A jury convicted Uresti and his co-defendant Gary L. Cain in February on a total of 20 felony charges related to the now-bankrupt fracking enterprise FourWinds Logistics.

Uresti was found guilty of two counts of conspiracy, five counts of wire fraud, two counts of securities fraud, engaging in monetary transactions with property derived from specified unlawful activity, and being an unregistered securities broker.

FourWinds CEO Stanley P. Bates pleaded guilty in January to eight felonies, including securities fraud, wire fraud and money laundering.

Cain is to be sentenced Wednesday afternoon. Bates will learn his punishment in August.

The verdict came after a four-week trial in which prosecutors depicted Uresti as a cash-strapped politician who used his “well-known name” to steer millions of dollars into the sham company, while hiding its true financial status from investors.

They built their case through testimony of almost two dozen witnesses, including FBI and IRS agents and defrauded investors, including Cantu, a primary victim seen as a star witness. Prosecutors said the married San Antonio senator sexually groomed and exploited Cantu, and took nearly $900,000 in the Ponzi scheme that took millions of dollars from other unsuspecting investors.

“He was a predator,” said prosecutor Joseph Blackwell. “And he used his position as [Cantu’s] confidant, her lover, and her lawyer to prey on her. He also used his position as a state senator…for his own gain.”

Defense attorneys continued to maintain that Uresti was an unknowing participant in Bates’ start-up company, who “didn’t know what the inner circle knew about FourWinds Logistics.”

Uresti’s attorney implored Ezra for leniency in court documents filed on Monday and in impassioned arguments on Tuesday. His legal team submitted a binder of letters written in support of Uresti by local elected officials, family and friends.

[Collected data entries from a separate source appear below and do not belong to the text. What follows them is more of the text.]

Definition expect (c : ascii) (s : string) : option string :=
  match s with
  | String c' s' => if Ascii.eqb c c' then Some s' else None
  | EmptyString => None
  end.

Definition skip1 (s : string) : option string :=
  match s with
  | String _ s' => Some s'
  | EmptyString => None
  end.

(** [datetime.fromisoformat] on the texts [isoformat] writes for a naive
    datetime: [YYYY-MM-DD], one separator character, [HH:MM:SS] and
    optionally [.ffffff].  For a text that is no ISO timestamp, [None] is
    the [ValueError].  Two kinds of text that Python reads are outside this
    function and also give [None]: the other spellings that newer Pythons
    accept, which this program never writes, and a text that ends in a UTC
    offset ([...+00:00]), which Python reads as an aware datetime.  The
    program itself writes such a text only for a job that [Job.from_dict]
    built from a timestamp with an offset; the properties below that read
    a timestamp are about the texts of naive datetimes. *)
Definition fromisoformat (s : string) : option datetime :=
  '(y, s) ← read_digits 4 s 0;
  s ← expect "-" s;
  '(m, s) ← read_digits 2 s 0;
  s ← expect "-" s;
  '(d, s) ← read_digits 2 s 0;
  s ← skip1 s;
  '(hh, s) ← read_digits 2 s 0;
  s ← expect ":" s;
  '(mm, s) ← read_digits 2 s 0;
  s ← expect ":" s;
  '(ss, s) ← read_digits 2 s 0;
  '(us, s) ← (match s with
              | EmptyString => Some (0, s)
              | _ => s ← expect "." s; read_digits 6 s 0
              end);
  if (1 <=? y) && (1 <=? m) && (m <=? 12) && (1 <=? d) && (d <=? days_in_month y m)
     && (hh <? 24) && (mm <? 60) && (ss <? 60)
     && (match s with EmptyString => true | _ => false end)
  then Some (days_from_civil y m d * us_per_day
             + ((hh * 60 + mm) * 60 + ss) * us_per_second + us)
  else None.

(** [datetime + timedelta(seconds=n)] for an integer [n]: an
    [OverflowError] ([None]) when the sum leaves [datetime.min ..
    datetime.max]; a [timedelta] too large to build raises an
    [OverflowError] of its own earlier, and then the sum is out of range as
    well. *)
Definition add_seconds (t : datetime) (n : Z) : option datetime :=
  let r := t + n * us_per_second in
  if in_range r then Some r else None.

End Datetime.

Import Datetime.

(** ** [models.py]: job states and the in-memory [Job] *)

Inductive JobState := PENDING | PROCESSING | COMPLETED | FAILED | DEAD.

#[global] Instance JobState_eq_dec : EqDecision JobState.
Proof. solve_decision. Defined.

(** [JobState.value], the text kept in the [state] column. *)
Definition value (s : JobState) : string :=
  match s with
  | PENDING => "pending"
  | PROCESSING => "processing"
  | COMPLETED => "completed"
  | FAILED => "failed"
  | DEAD => "dead"
  end.

(** A [Job] whose timestamps are naive datetimes, as [datetime.utcnow()]
    and [_row_to_job] on the texts of naive datetimes give them, and whose
    counters are integers. *)
Module Job.
Record t := mk {
  id : string;
  command : string;
  state : JobState;
  attempts : Z;
  max_retries : Z;
  created_at : datetime;
  updated_at : datetime;
  next_retry_at : option datetime;
  error_message : option string
}.
End Job.

(** ** [storage.py]: the [jobs] table *)

Module Row.
(** One row of [jobs].  The [state] column only ever receives
    [job.state.value], so it is kept as the state it names. *)
Record t := mk {
  id : string;
  command : string;
  state : JobState;
  attempts : Z;
  max_retries : Z;
  created_at : string;
  updated_at : string;
  next_retry_at : option string;
  error_message : option string;
  locked_by : option string;
  locked_at : option string
}.
End Row.

#[global] Instance Row_eq_dec : EqDecision Row.t.
Proof. solve_decision. Defined.

(** Rows in rowid order. *)
Definition store := list Row.t.

(** Where an [OverflowError] of this program is raised, which decides its
    text: [datetime + timedelta] leaves [datetime.min .. datetime.max];
    [timedelta(seconds=n)] has more days than a [timedelta] holds; its days
    do not even fit a C [int]; [sqlite3] is asked to bind an integer that is
    not a 64-bit one. *)
Inductive overflow :=
| DateValue
| TimedeltaDays (days : Z)
| CInt
| SqliteInteger.

(** What a Python call can end in. *)
Inductive exn := ValueError | TypeError | OverflowError (o : overflow).

Inductive result (A : Type) :=
| Ok (a : A)
| Raise (e : exn).
Arguments Ok {A} a.
Arguments Raise {A} e.

Definition result_map {A B} (f : A -> B) (r : result A) : result B :=
  match r with
  | Ok a => Ok (f a)
  | Raise e => Raise e
  end.

Definition has_id (job_id : string) (r : Row.t) : bool :=
  bool_decide (Row.id r = job_id).

(** [INSERT INTO jobs ... VALUES (...)] with both lock columns NULL. *)
Definition row_of_job (job : Job.t) : Row.t :=
  {| Row.id := Job.id job;
     Row.command := Job.command job;
     Row.state := Job.state job;
     Row.attempts := Job.attempts job;
     Row.max_retries := Job.max_retries job;
     Row.created_at := isoformat (Job.created_at job);
     Row.updated_at := isoformat (Job.updated_at job);
     Row.next_retry_at := isoformat <$> Job.next_retry_at job;
     Row.error_message := Job.error_message job;
     Row.locked_by := None;
     Row.locked_at := None |}.

(** The integers [sqlite3] binds to a parameter: the 64-bit ones.  For any
    other Python [int], [execute] raises [OverflowError] before the statement
    runs. *)
Definition binds (n : Z) : bool := (- 2 ^ 63 <=? n) && (n <? 2 ^ 63).

(** [JobStore.enqueue].  The parameters are bound first, so counters that
    are no 64-bit integers end the call with an [OverflowError], which
    [enqueue] does not catch, whatever the table holds.  Then the primary
    key refuses a second row with the same id ([sqlite3.IntegrityError],
    answered with [False]). *)
Definition enqueue (job : Job.t) (s : store) : store * result bool :=
  if binds (Job.attempts job) && binds (Job.max_retries job) then
    if existsb (has_id (Job.id job)) s
    then (s, Ok false)
    else ((s ++ [row_of_job job])%list, Ok true)
  else (s, Raise (OverflowError SqliteInteger)).

(** [JobStore._row_to_job].  [Job.__init__] keeps the timestamps it is
    given (a [datetime] is never falsy); an empty or NULL [next_retry_at]
    becomes [None]. *)
Definition _row_to_job (r : Row.t) : result Job.t :=
  match fromisoformat (Row.created_at r), fromisoformat (Row.updated_at r) with
  | Some c, Some u =>
      let mkjob n :=
        {| Job.id := Row.id r;
           Job.command := Row.command r;
           Job.state := Row.state r;
           Job.attempts := Row.attempts r;
           Job.max_retries := Row.max_retries r;
           Job.created_at := c;
           Job.updated_at := u;
           Job.next_retry_at := n;
           Job.error_message := Row.error_message r |} in
      match Row.next_retry_at r with
      | None => Ok (mkjob None)
      | Some "" => Ok (mkjob None)
      | Some txt =>
          match fromisoformat txt with
          | Some n => Ok (mkjob (Some n))
          | None => Raise ValueError
          end
      end
  | _, _ => Raise ValueError
  end.

(** [SELECT * FROM jobs WHERE id = ?] and [fetchone()]. *)
Definition select_by_id (job_id : string) (s : store) : option Row.t :=
  List.find (has_id job_id) s.

(** [JobStore.get_job]. *)
Definition get_job (job_id : string) (s : store) : result (option Job.t) :=
  match select_by_id job_id s with
  | Some r => result_map Some (_row_to_job r)
  | None => Ok None
  end.

(** SQL's [x < y] and [x <= y] on a nullable TEXT column: NULL compares
    as not true. *)
Definition text_lt (x : option string) (y : string) : bool :=
  match x with
  | Some a => String.ltb a y
  | None => false
  end.

Definition text_le (x : option string) (y : string) : bool :=
  match x with
  | Some a => String.leb a y
  | None => false
  end.

Definition is_null {A} (x : option A) : bool :=
  match x with
  | None => true
  | Some _ => false
  end.

(** [locked_by IS NULL OR locked_at < datetime('now', '-5 minutes')]. *)
Definition lock_clause (threshold : string) (r : Row.t) : bool :=
  is_null (Row.locked_by r) || text_lt (Row.locked_at r) threshold.

(** The two alternatives of the WHERE clause of [acquire_job]. *)
Definition pending_clause (threshold : string) (r : Row.t) : bool :=
  bool_decide (Row.state r = PENDING) && lock_clause threshold r.

Definition failed_clause (now threshold : string) (r : Row.t) : bool :=
  bool_decide (Row.state r = FAILED)
  && text_le (Row.next_retry_at r) now
  && lock_clause threshold r.

Definition where_clause (now threshold : string) (r : Row.t) : bool :=
  pending_clause threshold r || failed_clause now threshold r.

(** [ORDER BY created_at ASC LIMIT 1] over the rows the scan delivers: the
    least [created_at], and among equal ones the row delivered first (SQL
    leaves that choice open; SQLite's sorter keeps the delivery order). *)
Fixpoint order_by_created_at_limit_1 (l : list Row.t) : option Row.t :=
  match l with
  | [] => None
  | r :: l' =>
      match order_by_created_at_limit_1 l' with
      | None => Some r
      | Some m =>
          if String.leb (Row.created_at r) (Row.created_at m) then Some r else Some m
      end
  end.

(** The rows the SELECT of [acquire_job] scans, in the order in which they
    reach the sorter.  The source does not fix that order: it is SQLite's
    choice of a query plan.  With the index on [state] that [_init_db]
    declares, SQLite 3.40 answers the OR one alternative after the other,
    the pending rows in rowid order, then the failed ones, and that is the
    order taken here.  It matters only among rows with equal [created_at]:
    that the row selected is an eligible one with the least [created_at]
    is proved below for every order. *)
Definition scan (now threshold : string) (s : store) : list Row.t :=
  (List.filter (pending_clause threshold) s
   ++ List.filter (failed_clause now threshold) s)%list.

“Judge, I’ am going to ask you with everything that I have inside of me to consider the good works of Mr. Uresti. This man stands above other defendants in a qualitative and quantitative way, which is extraordinary,” attorney Michael McCrum said.

McCrum went on to describe in detail Uresti’s years of military service, decades as a public servant and contributions to the community.

“This man has lost everything because of his conduct, and he still faces another trial. It’s not just an issue of reputational harm; it is literally a situation of him losing everything,” he said.

One week after the trial, Uresti’s wife of six years, Lleanna, filed a divorce petition in Bexar County state court. In April, the former Marine and personal injury attorney surrender his law license in lieu of disciplinary action from the State Bar of Texas.

Uresti is set to be tried on a separate bribery case this fall in West Texas on allegations that he split $850,000 in payouts with a judge in Reeves County. He also faces a civil fraud lawsuit pending in Bexar County state court from Cantu.

Uresti spent a decade in the Texas House of Representatives before unseating a longtime incumbent in 2006 to win election to the District 19 Senate seat. The youngest of eight siblings, Uresti quickly gained a reputation as a staunch defender for abused and neglected children, a role he said in his resignation letter that he hoped to continue out of public life.

Governor Greg Abbott set a July 31 special election to fill Uresti’s now-vacated seat in the sprawling and heavily Democratic district anchored in San Antonio. The race has generated eight candidates including Uresti’s brother, departing State Representative Tomas Uresti, whose primary loss in March was largely blamed on the public backlash spurred by his brother’s multiple felony convictions.

Judge Ezra rejected Uresti’s request for a new trial in April, finding it was unlikely the San Antonio Democrat remained unaware of the “high probability of the existence of illegal conduct.”

“Absolutely, absolutely I knew when Stan Bates was embellishing, and I should’ve stopped him,” Uresti said just before learning his sentence. “I can see where my actions, my inactions, made this situation worse.”